Further you could use the which tool to locate executables:
which tex
You may also check the versions of TeX, pdfTeX, LaTeX etc.:
tex -version
latex -version
All can be done at the command prompt, i.e. within a terminal window.
Further there are of course package managing tools of your distribution for look-up which packages are installed - Synaptic, dpkg-query -l etc.

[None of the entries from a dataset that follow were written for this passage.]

(* ===== verification/Effects.v ===== *)
(** * Effects: the monad the C functions are translated into

    A C function becomes a computation over a world [W] (the connection
    structure and the operating system).  A run ends in one of three ways:
    the function returns; the calling thread sleeps in [poll] or
    [pthread_cond_wait] and nothing in the world wakes it up; or the C
    behaviour is undefined or the process aborts. *)
From S2P Require Import Prelude.
#[local] Open Scope Z_scope.

(** Why a run stops abnormally. *)
Inductive fault :=
  | FAssert        (** a failed [assert] *)
  | FOutOfBounds   (** an access outside an object, a negative [memcpy] size *)
  | FNull          (** a null pointer is dereferenced *)
  | FDeadlock      (** a mutex is locked twice by the thread that holds it *)
  | FUnlock        (** a mutex is unlocked that is not held *)
  | FFree          (** a block is released that is not allocated *)
  | FFuel.         (** the fuel of a model loop ran out; never reached *)

#[export] Instance fault_eq_dec : EqDecision fault.
Proof. solve_decision. Defined.

Inductive result (W A : Type) :=
  | Ret (a : A) (w : W)
  | Blocked (w : W)
  | Fault (f : fault).
Arguments Ret {W A} _ _.
Arguments Blocked {W A} _.
Arguments Fault {W A} _.

Definition M (W A : Type) : Type := W → result W A.

Definition ret {W A} (a : A) : M W A := λ w, Ret a w.
Definition bind {W A B} (m : M W A) (k : A → M W B) : M W B := λ w,
  match m w with
  | Ret a w' => k a w'
  | Blocked w' => Blocked w'
  | Fault f => Fault f
  end.

Declare Scope c_scope.
Delimit Scope c_scope with C.
#[global] Open Scope c_scope.

Notation "x ← m ; k" := (bind m (λ x, k))
  (at level 20, m at level 100, k at level 200) : c_scope.
Notation "m ;; k" := (bind m (λ _, k))
  (at level 100, k at level 200, right associativity) : c_scope.

Definition fail {W A} (f : fault) : M W A := λ _, Fault f.
Definition sleep {W A} : M W A := λ w, Blocked w.
Definition gets {W A} (f : W → A) : M W A := λ w, Ret (f w) w.
Definition modify {W} (f : W → W) : M W () := λ w, Ret () (f w).
Definition when {W} (b : bool) (m : M W ()) : M W () := if b then m else ret ().
(** C's [assert]; the library is built without [NDEBUG]. *)
Definition assertM {W} (b : bool) : M W () := if b then ret () else fail FAssert.

(** [run m w] only names the application of a computation to a world. *)
Definition run {W A} (m : M W A) (w : W) : result W A := m w.

(** ** Step relations of computations

    [obeys R m]: whenever [m] returns, its initial and final worlds are related
    by [R].  For a reflexive and transitive [R] the relation follows the
    structure of [m]. *)
Definition obeys {W A} (R : relation W) (m : M W A) : Prop :=
  ∀ w a w', m w = Ret a w' → R w w'.

(** ** Weakest preconditions

    [wp m Q w]: run from [w], [m] does not fault, and if it returns, [Q] holds
    of the result. *)
Definition wp {W A} (m : M W A) (Q : A → W → Prop) (w : W) : Prop :=
  match m w with
  | Ret a w' => Q a w'
  | Blocked _ => True
  | Fault _ => False
  end.

(** [returns m w]: the computation returns. *)
Definition returns {W A} (m : M W A) (w : W) : Prop := ∃ a w', m w = Ret a w'.

Section Laws.
Context {W : Type}.

Lemma bind_run {A B} (m : M W A) (k : A → M W B) w a w' :
  m w = Ret a w' → bind m k w = k a w'.
Proof. unfold bind. by intros ->. Qed.

Lemma bind_blocked {A B} (m : M W A) (k : A → M W B) w w' :
  m w = Blocked w' → bind m k w = Blocked w'.
Proof. unfold bind. by intros ->. Qed.

Lemma bind_fault {A B} (m : M W A) (k : A → M W B) w f :
  m w = Fault f → bind m k w = Fault f.
Proof. unfold bind. by intros ->. Qed.

Lemma bind_inv {A B} (m : M W A) (k : A → M W B) w b w'' :
  bind m k w = Ret b w'' → ∃ a w', m w = Ret a w' ∧ k a w' = Ret b w''.
Proof.
  unfold bind. destruct (m w) as [a w'| |] eqn:E; [|done..]. eauto.
Qed.

Lemma bind_gets {A B} (f : W → A) (k : A → M W B) w :
  (bind (gets f) k) w = k (f w) w.
Proof. done. Qed.

Lemma bind_modify {B} (f : W → W) (k : () → M W B) w :
  (bind (modify f) k) w = k () (f w).
Proof. done. Qed.

Lemma bind_ret {A B} (a : A) (k : A → M W B) w :
  (bind (ret a) k) w = k a w.
Proof. done. Qed.

Lemma bind_assoc {A B C} (m : M W A) (k : A → M W B) (l : B → M W C) w :
  bind (bind m k) l w = bind m (λ a, bind (k a) l) w.
Proof. unfold bind. by destruct (m w). Qed.

Lemma bind_when_true {B} (m : M W ()) (k : () → M W B) w :
  (bind (when true m) k) w = bind m k w.
Proof. done. Qed.

Lemma bind_when_false {B} (m : M W ()) (k : () → M W B) w :
  (bind (when false m) k) w = k () w.
Proof. done. Qed.
End Laws.

Section Obeys.
Context {W : Type} (R : relation W) `{!PreOrder R}.

Lemma obeys_ret {A} (a : A) : obeys R (ret a).
Proof. intros w a' w' [= -> ->]. reflexivity. Qed.

Lemma obeys_bind {A B} (m : M W A) (k : A → M W B) :
  obeys R m → (∀ a, obeys R (k a)) → obeys R (bind m k).
Proof.
  intros Hm Hk w b w'' (a & w' & H1 & H2)%bind_inv.
  transitivity w'; [by eapply Hm|by eapply Hk].
Qed.

Lemma obeys_fail {A} f : obeys R (fail (A:=A) f).
Proof. by intros w a w' ?. Qed.

Lemma obeys_sleep {A} : obeys R (sleep (A:=A)).
Proof. by intros w a w' ?. Qed.

Lemma obeys_gets {A} (f : W → A) : obeys R (gets f).
Proof. intros w a w' [= _ ->]. reflexivity. Qed.

Lemma obeys_modify (f : W → W) : (∀ w, R w (f w)) → obeys R (modify f).
Proof. intros Hf w [] w' [= <-]. apply Hf. Qed.

Lemma obeys_when b m : obeys R m → obeys R (when b m).
Proof. destruct b; [done|]. intros _. apply obeys_ret. Qed.

Lemma obeys_assert b : obeys R (assertM b).
Proof. destruct b; [apply obeys_ret|apply obeys_fail]. Qed.

Lemma obeys_if {A} (b : bool) (m1 m2 : M W A) :
  obeys R m1 → obeys R m2 → obeys R (if b then m1 else m2).
Proof. by destruct b. Qed.
End Obeys.

Section Wp.
Context {W : Type}.

Lemma wp_bind {A B} (m : M W A) (k : A → M W B) Q w :
  wp m (λ a w', wp (k a) Q w') w → wp (bind m k) Q w.
Proof. unfold wp, bind. by destruct (m w). Qed.

Lemma wp_mono {A} (m : M W A) (Q1 Q2 : A → W → Prop) w :
  wp m Q1 w → (∀ a w', Q1 a w' → Q2 a w') → wp m Q2 w.
Proof. unfold wp. destruct (m w); auto. Qed.

Lemma wp_conj {A} (m : M W A) (Q1 Q2 : A → W → Prop) w :
  wp m Q1 w → wp m Q2 w → wp m (λ a w', Q1 a w' ∧ Q2 a w') w.
Proof. unfold wp. destruct (m w); auto. Qed.

Lemma wp_obeys {A} (R : relation W) (m : M W A) Q w :
  obeys R m → wp m Q w → wp m (λ a w', Q a w' ∧ R w w') w.
Proof. unfold obeys, wp. intros Ho. destruct (m w) eqn:E; eauto. Qed.

Lemma wp_run {A} (m : M W A) Q w : wp m Q w → wp m (λ a w', m w = Ret a w' ∧ Q a w') w.
Proof. unfold wp. by destruct (m w). Qed.

Lemma wp_ret_inv {A} (m : M W A) Q w a w' :
  wp m Q w → m w = Ret a w' → Q a w'.
Proof. unfold wp. by intros ? E; rewrite E in *. Qed.

Lemma wp_no_fault {A} (m : M W A) Q w f : wp m Q w → m w ≠ Fault f.
Proof. unfold wp. by intros ? E; rewrite E in *. Qed.
End Wp.

Create HintDb obeys.
#[export] Hint Resolve obeys_ret obeys_fail obeys_sleep obeys_gets obeys_assert : obeys.

(** [obeys_step] decomposes an [obeys] goal along the structure of the
    computation; the leaves are left to the [obeys] hint database. *)
Ltac obeys_step :=
  first
    [ progress intros
    | solve [eauto with obeys]
    | apply obeys_bind
    | apply obeys_when
    | apply obeys_if
    | match goal with
      | |- obeys _ (match ?x with _ => _ end) => destruct x eqn:?
      | |- obeys _ (let '(_, _) := ?x in _) => destruct x eqn:?
      end ].
Ltac obeys_auto := repeat obeys_step.

(** [steps]: push a run through the deterministic prefix of a computation. *)
Ltac steps :=
  repeat first
    [ rewrite bind_gets | rewrite bind_modify | rewrite bind_ret
    | rewrite bind_when_false | rewrite bind_assoc ]; cbn beta.

(** ** Faults that cannot happen

    [never f m]: no run of [m] ends in the fault [f]. *)
Definition never {W A} (f : fault) (m : M W A) : Prop := ∀ w, m w ≠ Fault f.

Section Never.
Context {W : Type} (f : fault).

Lemma never_ret {A} (a : A) : never (W:=W) f (ret a).
Proof. by intros w ?. Qed.

Lemma never_bind {A B} (m : M W A) (k : A → M W B) :
  never f m → (∀ a, never f (k a)) → never f (bind m k).
Proof.
  intros Hm Hk w. unfold bind. specialize (Hm w).
  destruct (m w); [apply Hk|done|congruence].
Qed.

Lemma never_gets {A} (g : W → A) : never f (gets g).
Proof. by intros w ?. Qed.

Lemma never_modify (g : W → W) : never f (modify g).
Proof. by intros w ?. Qed.

Lemma never_sleep {A} : never (W:=W) (A:=A) f sleep.
Proof. by intros w ?. Qed.

Lemma never_fail {A} g : f ≠ g → never (W:=W) (A:=A) f (fail g).
Proof. intros Hf w [=]. congruence. Qed.

Lemma never_when b m : never f m → never (W:=W) f (when b m).
Proof. destruct b; [done|]. intros _. apply never_ret. Qed.

Lemma never_assert b : f ≠ FAssert → never (W:=W) f (assertM b).
Proof. intros Hf. destruct b; [apply never_ret|by apply never_fail]. Qed.

Lemma never_if {A} (b : bool) (m1 m2 : M W A) :
  never f m1 → never f m2 → never f (if b then m1 else m2).
Proof. by destruct b. Qed.

Lemma wp_never {A} (m : M W A) Q : (∀ w, wp m Q w) → never f m.
Proof. intros Hm w. eapply wp_no_fault, Hm. Qed.
End Never.

Create HintDb never.
#[export] Hint Resolve never_ret never_gets never_modify never_sleep : never.
#[export] Hint Extern 1 (never _ (fail _)) => apply never_fail; discriminate : never.
#[export] Hint Extern 1 (never _ (assertM _)) => apply never_assert; discriminate : never.

Ltac never_step :=
  first
    [ progress intros
    | solve [eauto with never]
    | apply never_bind
    | apply never_when
    | apply never_if
    | match goal with
      | |- never _ (match ?x with _ => _ end) => destruct x eqn:?
      end ].
Ltac never_auto := repeat never_step.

If you're still not sure: just go ahead, compile a LaTeX file. Afterwards read the first line of the .log file produced by LaTeX, within the same directory. The first line may look like:
This is pdfTeX, Version 3.1415926-1.40.10 (Web2C 2009) (format=pdflatex 2010.6.25)
12 DEC 2010 16:47
So you know if you're using a current version. The package manager which you used for installation should have taken care of all, so texlive would be used. The questions 'What' and 'Where' can be answered by the mentioned kpsewhich, using various parameters, which does path look-up and file-look-up and presents the actually 'active' file.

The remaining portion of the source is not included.